- [WORK ORDER] Reply with one number: the count of lines in the records below that hold "mkFrame".

START INFORMATION PROVIDED

(** C4 as stated fails on the three least years a column can hold: the
    product leaves the range and wraps around, so that the bucket of
    [- 2 ^ 63] is [2 ^ 63 - 2], which is neither at most the year nor in
    order with the bucket of a later year. *)
Lemma year_interval_counterexample :
  let y := - 2 ^ 63 in
  bucket_column "release_year" (mkFrame ["release_year"] [[VInt y]])
  = Ok [VInt (2 ^ 63 - 2)]
  /\ year_interval y = 2 ^ 63 - 2
  /\ year_interval (y + 1) = 2 ^ 63 - 2
  /\ year_interval (y + 2) = 2 ^ 63 - 2
  /\ floor_bucket y = - 2 ^ 63 - 2
  /\ ~ (forall y0, exists q, year_interval y0 = q * 5 /\ q * 5 <= y0 < q * 5 + 5)
  /\ ~ (forall y1 y2, y1 <= y2 -> year_interval y1 <= year_interval y2).
Proof.
  intros y. do 5 (split; [ reflexivity | ]). split.
  - intros H. destruct (H y) as [q [E [B _]]]. rewrite <- E in B.
    vm_compute in B. now apply B.
  - intros H. specialize (H y (y + 3) ltac:(lia)). vm_compute in H. now apply H.
Qed.

(** The bucket of a number cell. *)
Lemma floordiv_mul_int (wraps : bool) (y : Z) :
  floordiv_mul wraps (VInt y)
  = Ok (VInt (if wraps then year_interval y else floor_bucket y)).
Proof. reflexivity. Qed.

(** ** The dataset loader *)

Lemma load_dataset_returns (read_csv : string -> Result DataFrame)
    (url : string) (c : Console) (df : DataFrame) :
  read_csv url = Ok df -> load_dataset read_csv url c = (c, Ok (Some df)).
Proof.
  intros H. unfold load_dataset, try_except, bind, lift. now rewrite H.
Qed.

Lemma load_dataset_fails (read_csv : string -> Result DataFrame)
    (url : string) (c : Console) (e : Exception) :
  read_csv url = Raise e ->
  load_dataset read_csv url c
  = (c ++ [Printed ("Error loading dataset: " ++ exception_str e)], Ok None).
Proof.
  intros H. unfold load_dataset, try_except, bind, lift. now rewrite H.
Qed.

(** C7.  At every source location the loader returns: the parsed table when
    the reader returns one, and otherwise the null marker, after printing
    one diagnostic line that carries the reader's error.  It raises
    nothing, whatever the reader does. *)
Theorem load_dataset_total (read_csv : string -> Result DataFrame)
    (url : string) (c : Console) :
  ((exists df, read_csv url = Ok df
               /\ load_dataset read_csv url c = (c, Ok (Some df)))
   \/ (exists e, read_csv url = Raise e
                 /\ load_dataset read_csv url c
                    = (c ++ [Printed ("Error loading dataset: " ++ exception_str e)],
                       Ok None)))
  /\ forall e, snd (load_dataset read_csv url c) <> Raise e.
Proof.
  destruct (read_csv url) as [df | e] eqn:E.
  - rewrite (load_dataset_returns _ _ _ _ E). split; [ | discriminate ].
    left. exists df. split; reflexivity.
  - rewrite (load_dataset_fails _ _ _ _ E). split; [ | discriminate ].
    right. exists e. split; reflexivity.
Qed.

(** ** The inner join *)

Lemma key_intersection_In (k : Value) (ks1 ks2 : list Value) :
  In k (key_intersection ks1 ks2) <-> In k ks1 /\ In k ks2.
Proof.
  unfold key_intersection.
  rewrite filter_In, existsb_Value_In, (unique_In _ Value_eqb_eq). tauto.
Qed.

Lemma key_intersection_NoDup (ks1 ks2 : list Value) :
  NoDup (key_intersection ks1 ks2).
Proof.
  apply NoDup_filter, unique_NoDup, Value_eqb_eq.
Qed.

Lemma join_row_length (i j : nat) (right : list Row) (l : Row) :
  length (join_row i j right l) = matches i j right l.
Proof. unfold join_row, matches. apply length_map. Qed.

(** With distinct keys on the right, a left row has one match or none. *)
Lemma matches_unique_right (i j : nat) (right : list Row) (l : Row) :
  NoDup (keys j right) ->
  matches i j right l
  = if existsb (Value_eqb (cell i l)) (keys j right) then 1%nat else 0%nat.
Proof.
  unfold matches, keys. induction right as [ | r rs IH ]; simpl; intros H.
  - reflexivity.
  - inversion H as [ | ? ? Hr Hrs ]; subst.
    destruct (Value_eqb (cell i l) (cell j r)) eqn:E; simpl.
    + rewrite IH by assumption.
      apply Value_eqb_eq in E.
      destruct (existsb (Value_eqb (cell i l)) (map (cell j) rs)) eqn:E'.
      * apply existsb_Value_In in E'. rewrite E in E'. contradiction.
      * reflexivity.
    + now apply IH.
Qed.

Lemma merge_rows (left right : DataFrame) (on : string) (i j : nat) :
  key_position on left = Ok i -> key_position on right = Ok j ->
  compatible_keys (keys i (rows left)) (keys j (rows right)) = true ->
  distinct_labels (merged_columns on j left right) = true ->
  forallb hashable (keys i (rows left)) = true ->
  forallb hashable (keys j (rows right)) = true ->
  merge left right on
  = Ok (mkFrame (merged_columns on j left right)
                (flat_map (join_row i j (rows right)) (rows left))).
Proof.
  intros Hi Hj Hc Hd Hl Hr. unfold merge. rewrite Hi, Hj.
  unfold keys in Hl, Hr, Hc. rewrite forallb_of_map in Hl, Hr.
  now rewrite Hc, Hd, Hl, Hr.
Qed.

Lemma key_position_bound (on : string) (df : DataFrame) (i : nat) :
  key_position on df = Ok i -> (i < length (columns df))%nat.
Proof.
  unfold key_position. destruct (index_of on (columns df)) as [k | ] eqn:E;
    [ | discriminate ].
  destruct (count_label on (columns df) =? 1)%nat; [ | discriminate ].
  intros [= <-]. now apply index_of_bound in E.
Qed.

(** C2, as the code has it.  On two tables that have the key column once,
    with hashable keys of compatible types and no clash among the suffixed
    labels, the inner join returns a table whose rows are the
    left rows, each followed by the cells other than the key of a right row
    with the same key, once for every such pair; it has all the columns of
    both tables, the key once.  The number of rows is the sum over the left
    rows of the number of right rows with that key.  When no key repeats
    within either table, that number is the cardinality of the intersection
    of the two key sets, and at most the smaller of the two row counts. *)
Theorem merge_inner_join (left right : DataFrame) (on : string) (i j : nat) :
  key_position on left = Ok i -> key_position on right = Ok j ->
  compatible_keys (keys i (rows left)) (keys j (rows right)) = true ->
  distinct_labels (merged_columns on j left right) = true ->
  forallb hashable (keys i (rows left)) = true ->
  forallb hashable (keys j (rows right)) = true ->
  exists m,
    merge left right on = Ok m
    /\ length (rows m) = sum_nat (map (matches i j (rows right)) (rows left))
    /\ (forall row, In row (rows m) <->
          exists l r, In l (rows left) /\ In r (rows right)
                      /\ cell i l = cell j r /\ row = l ++ remove_nth j r)
    /\ length (columns m) = (length (columns left) + length (columns right) - 1)%nat
    /\ (NoDup (keys i (rows left)) -> NoDup (keys j (rows right)) ->
        length (rows m)
        = length (key_intersection (keys i (rows left)) (keys j (rows right)))
        /\ (length (rows m) <= Nat.min (length (rows left)) (length (rows right)))%nat).
Proof.
  intros Hi Hj Hc Hd Hl Hr. eexists.
  split; [ exact (merge_rows _ _ _ i j Hi Hj Hc Hd Hl Hr) | ]. simpl.
  assert (Hcount : length (flat_map (join_row i j (rows right)) (rows left))
                   = sum_nat (map (matches i j (rows right)) (rows left))).
  { rewrite flat_map_count. apply sum_nat_ext. intros l _. apply join_row_length. }
  split; [ exact Hcount | ]. split; [ | split ].
  - intros row. rewrite in_flat_map. unfold join_row. split.
    + intros [l [Hin Hrow]]. apply in_map_iff in Hrow as [r [<- Hr']].
      apply filter_In in Hr' as [Hr' E]. apply Value_eqb_eq in E.
      exists l, r. auto.
    + intros [l [r [Hin [Hin' [E ->]]]]]. exists l. split; [ assumption | ].
      apply in_map_iff. exists r. split; [ reflexivity | ].
      apply filter_In. split; [ assumption | ].
      now apply Value_eqb_eq.
  - unfold merged_columns.
    rewrite length_app, length_map, remove_nth_length, length_map.
    + apply key_position_bound in Hj. lia.
    + rewrite length_map. now apply key_position_bound in Hj.
  - intros Nl Nr. rewrite Hcount.
    assert (E : sum_nat (map (matches i j (rows right)) (rows left))
                = length (key_intersection (keys i (rows left)) (keys j (rows right)))).
    { unfold key_intersection.
      rewrite (unique_of_NoDup _ Value_eqb_eq) by assumption.
      rewrite (sum_nat_ext _ (fun l => if existsb (Value_eqb (cell i l)) (keys j (rows right))
                                       then 1 else 0)%nat)
        by (intros l _; now apply matches_unique_right).
      rewrite sum_nat_indicator. unfold keys at 2.
      symmetry. apply filter_map_length. }
    split; [ exact E | ]. rewrite E. apply Nat.min_glb.
    + unfold key_intersection. rewrite (unique_of_NoDup _ Value_eqb_eq) by assumption.
      etransitivity; [ apply filter_length_le | ]. unfold keys. now rewrite length_map.
    + replace (length (rows right)) with (length (keys j (rows right)))
        by apply length_map.
      apply NoDup_incl_length; [ apply key_intersection_NoDup | ].
      intros k Hk. now apply key_intersection_In in Hk.
Qed.
(** * Nichirin: the canned-answer matcher, the response normaliser and the
      /api/chat request handler of [app.py], embedded in Rocq.

    Conventions of the embedding.

    - A Python [str] is a Rocq [string] holding the UTF-8 text of its
      characters (a [str] with a lone surrogate has no such text and is not
      covered).  [strip] removes the white space of CPython's [str.strip()],
      all 29 characters of it, in their UTF-8 form; [len] and slicing count
      characters, not bytes.  [lower] folds the ASCII letters A-Z and leaves
      every other character as it is: the keys of the table are ASCII, and
      the statements about the matcher speak of this lower-cased form.
      [repr] of a string escapes what CPython escapes: quotes, backslash,
      the ASCII control characters and the characters that are not
      printable, by the Unicode database of CPython 3.11.
    - Python values are the type [pyval]: [None], booleans, integers,
      strings, lists, tuples and mappings with string keys (a JSON number
      with a fraction is not covered), and [PObj] for an instance of any
      other class, which
      is described by what the program can observe of it: its attributes,
      each of which is a value or an accessor that raises, its truth value,
      and what [str()] and [repr()] give: a text or an exception.  The other
      special methods ([__bool__], [__contains__], [__eq__], a [strip] of an
      object) are not modelled.
    - A run of a function is a pair of an outcome (a returned value or a
      raised exception) and the list of events it performed (log records
      and calls to the text-generation client), in program order.
    - [SequenceMatcher(None, a, b).ratio()] belongs to the standard library
      difflib, not to the program: the matcher and the handler take it as a
      parameter [ratio], with values in [Q]; module [Difflib] gives the
      library's algorithm for concrete runs. *)

From Stdlib Require Import Bool Arith ZArith NArith QArith Lia Lqa List Ascii String.
From Stdlib Require Import DecimalString.
Import ListNotations.

Close Scope Q_scope.
Open Scope nat_scope.
Open Scope list_scope.
Open Scope string_scope.

(** ** Strings of the Python runtime *)

Module PyStr.

(** The UTF-8 text of one character, from its code point. *)
Definition utf8 (cp : N) : string :=
  let byte (n : N) : ascii := ascii_of_N n in
  if (cp <? 128)%N then String (byte cp) ""
  else if (cp <? 2048)%N then
    String (byte (192 + cp / 64)%N) (String (byte (128 + cp mod 64)%N) "")
  else if (cp <? 65536)%N then
    String (byte (224 + cp / 4096)%N)
           (String (byte (128 + (cp / 64) mod 64)%N)
                   (String (byte (128 + cp mod 64)%N) ""))
  else
    String (byte (240 + cp / 262144)%N)
           (String (byte (128 + (cp / 4096) mod 64)%N)
                   (String (byte (128 + (cp / 64) mod 64)%N)
                           (String (byte (128 + cp mod 64)%N) ""))).
(* ===== verification/Deps.v ===== *)
(** * The code the object store calls but does not define

    Hash functions ([xxhash_rust], [ahash]), the raw table of [hashbrown] and
    the rank-indexed ordered set of [indextreemap] are crates outside the
    repository.  Each is a class: its operations are parameters of every
    definition that uses them, its laws are the documented behaviour the
    callers rely on.  The file closes with list-based instances, so that every
    definition of the development can be run. *)

From S2P Require Import Prelude.

(** [hash_key] is XXH3 ([storage.rs]); [local_table_hash] re-keys it with the
    process-local [ahash] state.  Nothing is assumed of either. *)
Class Hashing := {
  hash_key : Bytes → Z;
  local_table_hash : Z → Z;
}.

(** [std::collections::HashMap] iterates in an arbitrary order that an
    insertion may change completely: [place m k v] is the content, in
    iteration order, after inserting a fresh key. *)
Class TableOrder := {
  place : ∀ {V : Type}, list (Bytes * V) → Bytes → V → list (Bytes * V);
  place_perm : ∀ {V : Type} (m : list (Bytes * V)) k v, place m k v ≡ₚ (k, v) :: m;
}.

(** [hashbrown::HashTable]: entries stored under a caller-supplied hash.
    [find] may return any entry accepted by the predicate, and returns one
    when an accepted entry is stored under the probed hash. *)
Class HashTable (HT : Type → Type) := {
  ht_new : ∀ {A}, HT A;
  ht_elements : ∀ {A}, HT A → list (Z * A);
  ht_len : ∀ {A}, HT A → nat;
  ht_find : ∀ {A}, HT A → Z → (A → bool) → option A;
  ht_update : ∀ {A}, HT A → Z → (A → bool) → (A → A) → HT A;
  ht_insert_unique : ∀ {A}, HT A → Z → A → (A → Z) → HT A;
  ht_remove : ∀ {A}, HT A → Z → (A → bool) → option (A * HT A);
  ht_new_elements : ∀ {A}, ht_elements (ht_new (A := A)) = [];
  ht_len_elements : ∀ {A} (t : HT A), ht_len t = length (ht_elements t);
  ht_find_Some : ∀ {A} (t : HT A) h p a,
    ht_find t h p = Some a → p a = true ∧ ∃ h', (h', a) ∈ ht_elements t;
  ht_find_None : ∀ {A} (t : HT A) h p a,
    ht_find t h p = None → (h, a) ∈ ht_elements t → p a = false;
  ht_update_Some : ∀ {A} (t : HT A) h p f a,
    ht_find t h p = Some a →
    ∃ h' l1 l2, ht_elements t = l1 ++ (h', a) :: l2 ∧
                ht_elements (ht_update t h p f) = l1 ++ (h', f a) :: l2;
  ht_insert_elements : ∀ {A} (t : HT A) h a rehash,
    (∀ h' x, (h', x) ∈ ht_elements t → rehash x = h') →
    ht_elements (ht_insert_unique t h a rehash) ≡ₚ (h, a) :: ht_elements t;
  ht_remove_Some : ∀ {A} (t : HT A) h p a,
    ht_find t h p = Some a →
    ∃ h' t', ht_remove t h p = Some (a, t') ∧ ht_elements t ≡ₚ (h', a) :: ht_elements t';
  ht_remove_None : ∀ {A} (t : HT A) h p,
    ht_find t h p = None → ht_remove t h p = None;
}.

(** [indextreemap::IndexTreeSet]: an ordered set with rank queries, ordered by
    the [Ord] of its elements. *)
Class IndexTreeSet (K : Type) (cmp : K → K → comparison) (T : Type) := {
  its_new : T;
  its_iter : T → list K;
  its_wf : T → Prop;
  its_insert : T → K → T;
  its_remove : T → K → T;
  its_len : T → nat;
  its_get_first : T → option K;
  its_get_last : T → option K;
  its_get_key_from_index : T → nat → option K;
  its_get_index_from_key : T → K → option nat;
  its_new_wf : its_wf its_new;
  its_new_iter : its_iter its_new = [];
  its_sorted : ∀ t, its_wf t → StronglySorted (λ x y, cmp x y = Lt) (its_iter t);
  its_insert_wf : ∀ t x, its_wf t → its_wf (its_insert t x);
  its_insert_iter : ∀ t x, its_wf t → (∀ y, y ∈ its_iter t → cmp x y ≠ Eq) →
    its_iter (its_insert t x) ≡ₚ x :: its_iter t;
  its_remove_wf : ∀ t x, its_wf t → its_wf (its_remove t x);
  its_remove_iter : ∀ t x, its_wf t →
    its_iter (its_remove t x) = filter (λ y, cmp x y ≠ Eq) (its_iter t);
  its_len_iter : ∀ t, its_wf t → its_len t = length (its_iter t);
  its_first_iter : ∀ t, its_wf t → its_get_first t = head (its_iter t);
  its_last_iter : ∀ t, its_wf t → its_get_last t = last (its_iter t);
  its_key_iter : ∀ t i, its_wf t → its_get_key_from_index t i = its_iter t !! i;
  its_index_iter : ∀ t x, its_wf t →
    its_get_index_from_key t x = position (λ y, bool_decide (cmp x y = Eq)) (its_iter t);
}.

(** ** Executable instances *)
Module Concrete.

(** A toy hash, good enough to run the model. *)
#[export] Instance hashing : Hashing := {|
  hash_key k := foldl (λ h b, (h * 31 + b) mod two64)%Z 7%Z k;
  local_table_hash h := (h * 2654435761 mod two64)%Z;
|}.

#[export, refine] Instance table_order : TableOrder := {|
  place V m k v := m ++ [(k, v)];
|}.
Proof. intros. by rewrite Permutation_app_comm. Defined.

Definition LHT (A : Type) : Type := list (Z * A).

Definition lht_match {A} (h : Z) (p : A → bool) (e : Z * A) : bool :=
  bool_decide (e.1 = h) && p e.2.

Definition lht_find {A} (t : LHT A) (h : Z) (p : A → bool) : option A :=
  i ← position (lht_match h p) t; snd <$> t !! i.

Definition lht_update {A} (t : LHT A) (h : Z) (p : A → bool) (f : A → A) : LHT A :=
  match position (lht_match h p) t with
  | Some i => match t !! i with Some e => <[i := (e.1, f e.2)]> t | None => t end
  | None => t
  end.

Definition lht_remove {A} (t : LHT A) (h : Z) (p : A → bool) : option (A * LHT A) :=
  i ← position (lht_match h p) t; e ← t !! i; Some (e.2, delete i t).

Lemma lht_position_Some {A} (t : LHT A) h p i :
  position (lht_match h p) t = Some i → ∃ h' a, t !! i = Some (h', a) ∧ p a = true.
Proof.
  intros ([h' a] & Hi & Hm & _)%position_Some. exists h', a.
  unfold lht_match in Hm. simpl in Hm. by bool_case.
Qed.

Lemma lht_find_Some {A} (t : LHT A) h p a :
  lht_find t h p = Some a → ∃ i h', position (lht_match h p) t = Some i ∧
                                    t !! i = Some (h', a) ∧ p a = true.
Proof.
  unfold lht_find. intros (i & Hpos & Hi)%bind_Some.
  destruct (lht_position_Some _ _ _ _ Hpos) as (h' & a' & E & Hp).
  rewrite E in Hi. simplify_eq/=. eauto 10.
Qed.

Lemma lht_find_None {A} (t : LHT A) h p :
  lht_find t h p = None → position (lht_match h p) t = None.
Proof.
  unfold lht_find. destruct (position _ t) as [i|] eqn:Hpos; [|done]. simpl.
  destruct (lht_position_Some _ _ _ _ Hpos) as (h' & a' & -> & _). done.
Qed.

#[export, refine] Instance hash_table : HashTable LHT := {|
  ht_new A := [];
  ht_elements A t := t;
  ht_len A t := length t;
  ht_find A := lht_find;
  ht_update A := lht_update;
  ht_insert_unique A t h a _ := t ++ [(h, a)];
  ht_remove A := lht_remove;
|}.
Proof.
  - done.
  - done.
  - intros A t h p a (i & h' & _ & Hi & Hp)%lht_find_Some. split; [done|].
    exists h'. by eapply list_elem_of_lookup_2.
  - intros A t h p a Hn%lht_find_None Ha.
    pose proof (proj1 (position_None _ _) Hn _ Ha) as Hm.
    unfold lht_match in Hm. simpl in Hm. by rewrite bool_decide_eq_true_2 in Hm.
  - intros A t h p f a (i & h' & Hpos & Hi & _)%lht_find_Some.
    exists h', (take i t), (drop (S i) t). unfold lht_update. rewrite Hpos.
    split; [by rewrite take_drop_middle|].
    rewrite Hi. apply insert_take_drop. by eapply lookup_lt_Some.
  - intros. by rewrite Permutation_app_comm.
  - intros A t h p a (i & h' & Hpos & Hi & _)%lht_find_Some.
    exists h', (delete i t). unfold lht_remove. rewrite Hpos. simpl. rewrite Hi.
    split; [done|]. by apply delete_Permutation.
  - intros A t h p Hn%lht_find_None. unfold lht_remove. by rewrite Hn.
Defined.

(** The ordered set as a sorted list, for any total order. *)
Section SortedSet.
Context {K : Type} (cmp : K → K → comparison).
Context (cmp_antisym : ∀ x y, cmp y x = CompOpp (cmp x y)).
Context (cmp_trans : ∀ x y z, cmp x y = Lt → cmp y z = Lt → cmp x z = Lt).

Fixpoint sl_insert (l : list K) (x : K) : list K :=
  match l with
  | [] => [x]
  | y :: l' => match cmp x y with
               | Lt => x :: y :: l'
               | Eq => y :: l'
               | Gt => y :: sl_insert l' x
               end
  end.

Lemma sl_insert_perm l x :
  (∀ y, y ∈ l → cmp x y ≠ Eq) → sl_insert l x ≡ₚ x :: l.
Proof.
  induction l as [|y l IH]; intros Hne; simpl; [done|].
  destruct (cmp x y) eqn:E; [|done|].
  - by destruct (Hne y (list_elem_of_here _ _)).
  - rewrite IH; [apply Permutation_swap|]. intros z Hz. apply Hne. by right.
Qed.

Lemma sl_insert_elem l x y : y ∈ sl_insert l x → y = x ∨ y ∈ l.
Proof.
  induction l as [|z l IH]; simpl; [rewrite list_elem_of_singleton; auto|].
  destruct (cmp x z); rewrite ?elem_of_cons; naive_solver.
Qed.

Lemma sl_insert_sorted l x :
  StronglySorted (λ x y, cmp x y = Lt) l →
  StronglySorted (λ x y, cmp x y = Lt) (sl_insert l x).
Proof.
  induction 1 as [|y l Hs IH Hy]; simpl; [repeat constructor|].
  destruct (cmp x y) eqn:E; [by constructor|..].
  - repeat constructor; [done..|]. eapply Forall_impl; [done|]. eauto.
  - constructor; [done|]. apply Forall_forall. intros z [->|Hz]%sl_insert_elem.
    + by rewrite cmp_antisym, E.
    + by eapply Forall_forall in Hy.
Qed.

#[refine] Definition sorted_set : IndexTreeSet K cmp (list K) := {|
  its_new := [];
  its_iter t := t;
  its_wf t := StronglySorted (λ x y, cmp x y = Lt) t;
  its_insert := sl_insert;
  its_remove t x := filter (λ y, cmp x y ≠ Eq) t;
  its_len t := length t;
  its_get_first t := head t;
  its_get_last t := last t;
  its_get_key_from_index t i := t !! i;
  its_get_index_from_key t x := position (λ y, bool_decide (cmp x y = Eq)) t;
|}.
Proof.
  all: try done.
  - constructor.
  - intros. by apply sl_insert_sorted.
  - intros. by apply sl_insert_perm.
  - intros t x Hs. induction Hs as [|y l Hs IH Hy]; [constructor|].
    rewrite filter_cons. case_decide; [|done]. constructor; [done|].
    apply Forall_forall. intros z [_ Hz]%list_elem_of_filter.
    by eapply Forall_forall in Hy.
Defined.
End SortedSet.

End Concrete.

END INFORMATION PROVIDED

- [TASK RESULT] 2